A performance de Vinícius Mazzon, que conduz algumas das sessões, destaca a importância da literatura oral como linguagem viva. Segundo ele, essa abordagem permite o contato direto com uma forma de expressão rica e complexa, capaz de incorporar aspectos regionais e resgatar temas ancestrais de maneira atualizada, estimulando a curiosidade e o senso crítico.
A exploração do humor das duplas caipiras tradicionais e a combinação de narrativa com música e brincadeiras são estratégias pedagógicas que tornam o aprendizado ainda mais dinâmico e envolvente. Essa abordagem lúdica estimula a participação ativa das crianças, fortalecendo o vínculo com a leitura e a cultura popular.
A relevância da oralidade na formação infantil reside também na sua capacidade de transmitir emoções e criar laços afetivos. A proximidade com o contador, a entonação da voz e a expressividade corporal contribuem para uma experiência imersiva, que transcende a mera recepção de informações e se transforma em um momento de partilha e conexão.
Acesso e Estímulo à Leitura na Rede Municipal
A iniciativa de levar contações de histórias para espaços públicos reforça o compromisso da Fundação Cultural de Curitiba em ampliar o acesso à cultura e à educação. A articulação com a rede de Casas da Leitura demonstra uma visão integrada de políticas públicas voltadas ao fomento da leitura.
Essas unidades, distribuídas estrategicamente pela cidade, funcionam como centros difusores de conhecimento e cultura, oferecendo não apenas acervos literários, mas também um calendário rico de atividades.

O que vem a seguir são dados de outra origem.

(** ** The clocks of a domain *)

(** netdevices[ndevIndex]; the index is not checked, and outside the array there is nothing to go on with *)
Definition netdevice (ndevIndex : Z) : GC.M Ndev.netdevice_t := fun c =>
  if ndevIndex <? 0 then None else (fun d => (d, c)) <$> netdevices !! Z.to_nat ndevIndex.

Definition gptpnet_ptpdev (ndevIndex : Z) : GC.M (list Z) := d ← netdevice ndevIndex; mret (Ndev.ptpdev d).

(** the identity of the device, with the number of the domain in it *)
Definition gptpnet_create_clockid (ndevIndex domainNumber : Z) : GC.M (list Z) :=
  d ← netdevice ndevIndex;
  let id := Ndev.portid d in
  mret (if i8 domainNumber =? 0 then id else <[4%nat := u8 domainNumber]> (<[3%nat := 0]> id)).

(** the loop over the clocks, from [i] on; -1 ends it *)
Fixpoint add_clocks (domainIndex thisClockIndex : Z) (n : nat) (i : Z) : GC.M Z :=
  match n with
  | O => mret 0
  | S n =>
      if negb (domainIndex =? 0) && negb (i =? thisClockIndex) then add_clocks domainIndex thisClockIndex n (i + 1)
      else
        ptpdev ← gptpnet_ptpdev (i - 1);
        if bool_decide (ptpdev = []) then add_clocks domainIndex thisClockIndex n (i + 1)
        else
          clkid ← gptpnet_create_clockid (i - 1) domainIndex;
          r ← GC.gptpclock_add_clock i ptpdev domainIndex clkid;
          if r =? 0 then add_clocks domainIndex thisClockIndex n (i + 1) else mret (-1)
  end.

Definition init_domain_clock (max_ports domainIndex thisClockIndex : Z) : GC.M Z :=
  let num_clocks := if SINGLE_CLOCK_MODE =? 0 then max_ports else 2 in
  r ← add_clocks domainIndex thisClockIndex (Z.to_nat (num_clocks - 1)) 1;
  if negb (r =? 0) then mret (-1)
  else
    clkid ← gptpnet_create_clockid (thisClockIndex - 1) domainIndex;
    ptpdev ← gptpnet_ptpdev (thisClockIndex - 1);
    r ← GC.gptpclock_add_clock 0 ptpdev domainIndex clkid;
    mret (if negb (r =? 0) then -1 else 0).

Eventos como rodas de leitura, oficinas e outras sessões de contação de histórias complementam a oferta, criando um ecossistema propício ao desenvolvimento do leitor.

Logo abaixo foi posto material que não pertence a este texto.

Lemma at_domain_up {A} md n di (m : Man.M A) s : takes (up md n) m (up md n) -> all_up md n s -> is_Some (domain s di) ->
  exists a s', at_domain di m s = Some (a, s') /\ all_up md n s' /\ same_domains s s'.
Proof.
  intros T U [t E]. pose proof U as [[t0 E0] Al]. unfold at_domain. rewrite E0, E.
  destruct (T (share t0 t)) as (a & t' & R & Ut); [apply share_up; eapply Al; done|]. rewrite R.
  destruct (Nat.eqb_spec di 0) as [->|N].
  - exists a, (put_domain 0 t' s). split; [done|]. apply put_up; [done|by eexists|done].
  - destruct (put_up md n s 0 (share t' t0) U) as [U1 D1]; [by eexists|apply share_up; [done|by eapply Al]|].
    destruct (put_up md n (put_domain 0 (share t' t0) s) di t' U1) as [U2 D2]; [apply D1; by eexists|done|].
    eexists a, _. split; [reflexivity|]. split; [exact U2|by eapply same_domains_trans].
Qed.

(** *** The domains are made *)

Lemma domain_empty di md tick : domain (Gpm.mk (replicate md None) tick) di = None.
Proof. unfold domain. cbn. destruct (replicate md None !! di) as [o|] eqn:E; [|done]. apply lookup_replicate in E as [-> _]. done. Qed.

(** domain 0 *)
Lemma domain0_made inst n md tick c : 0 < md -> clocks_ok md c ->
  exists s, gptpman_domain_init inst n c 0 (Gpm.mk (replicate (Z.to_nat md) None) tick) = Some (0, s) /\ all_up md n s /\
    length (tasds s) = Z.to_nat md /\ forall di, di <> 0%nat -> domain s di = None.
Proof.
  intros M [W X]. unfold gptpman_domain_init, place. cbn [tasds]. rewrite length_replicate.
  change (u8 0 =? 0) with true. rewrite (proj2 (Nat.ltb_lt _ _)) by lia. cbn [Nat.eqb].
  set (s0 := Gpm.mk (replicate (Z.to_nat md) None) tick).
  assert (Ic : instance_clocks c s0 = c) by (unfold instance_clocks, s0; by rewrite domain_empty). rewrite Ic.
  set (s1 := put_domain 0 (no_domain c) s0).
  assert (D0 : domain s1 0 = Some (no_domain c)).
  { unfold domain, s1, s0. cbn. rewrite list_lookup_insert_eq; [done|]. rewrite length_replicate. lia. }
  assert (Dn : forall di, di <> 0%nat -> domain s1 di = None).
  { intros di N. unfold domain, s1. cbn. rewrite list_lookup_insert_ne by done. apply (domain_empty di (Z.to_nat md) tick). }
  destruct (takes_domain alphas internal inst n 0 None md c W X I (share (no_domain c) (no_domain c))) as (a & t & E & U); [done|].
  assert (R : at_domain 0 (domain_init inst n 0 None) s1 = Some (a, put_domain 0 t s1)).
  { unfold at_domain. rewrite D0, E. done. }
  exists (put_domain 0 t s1). split; [|split; [split|split]].
  - unfold mbind, M_bind. change (Z.of_nat 0) with 0. by rewrite R.
  - destruct (domain_put s1 0 t) as [-> _]; [by rewrite D0|by eexists].
  - destruct (domain_put s1 0 t) as [Ds Do]; [by rewrite D0|]. intros di u.
    destruct (decide (di = 0%nat)) as [->|N]; [rewrite Ds; intros Y; apply Some_inj in Y; by subst|by rewrite Do, Dn].
  - cbn. by rewrite !length_insert, length_replicate.
  - destruct (domain_put s1 0 t) as [Ds Do]; [by rewrite D0|]. intros di N. by rewrite Do, Dn.
Qed.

A variedade de atividades oferecidas pelas Casas da Leitura, como as rodas de leitura e clubes de leitura, indica um esforço para atender diferentes públicos e interesses, desde crianças a adultos. Essa diversificação é crucial para consolidar a leitura como um hábito permanente e enriquecedor ao longo da vida.
A inclusão de eventos temáticos, como os que celebram o carnaval, ou que abordam autores específicos, demonstra a flexibilidade e a capacidade de adaptação da programação às datas comemorativas e aos interesses culturais locais. Essa abordagem contextualizada torna a leitura ainda mais relevante e próxima da realidade dos cidadãos.
Em suma, a expansão das atividades de leitura para além dos muros das bibliotecas e centros culturais, através de projetos como as contações em praças e parques, é uma estratégia eficaz para democratizar o acesso ao conhecimento e fortalecer a formação de cidadãos mais críticos, criativos e engajados com a cultura.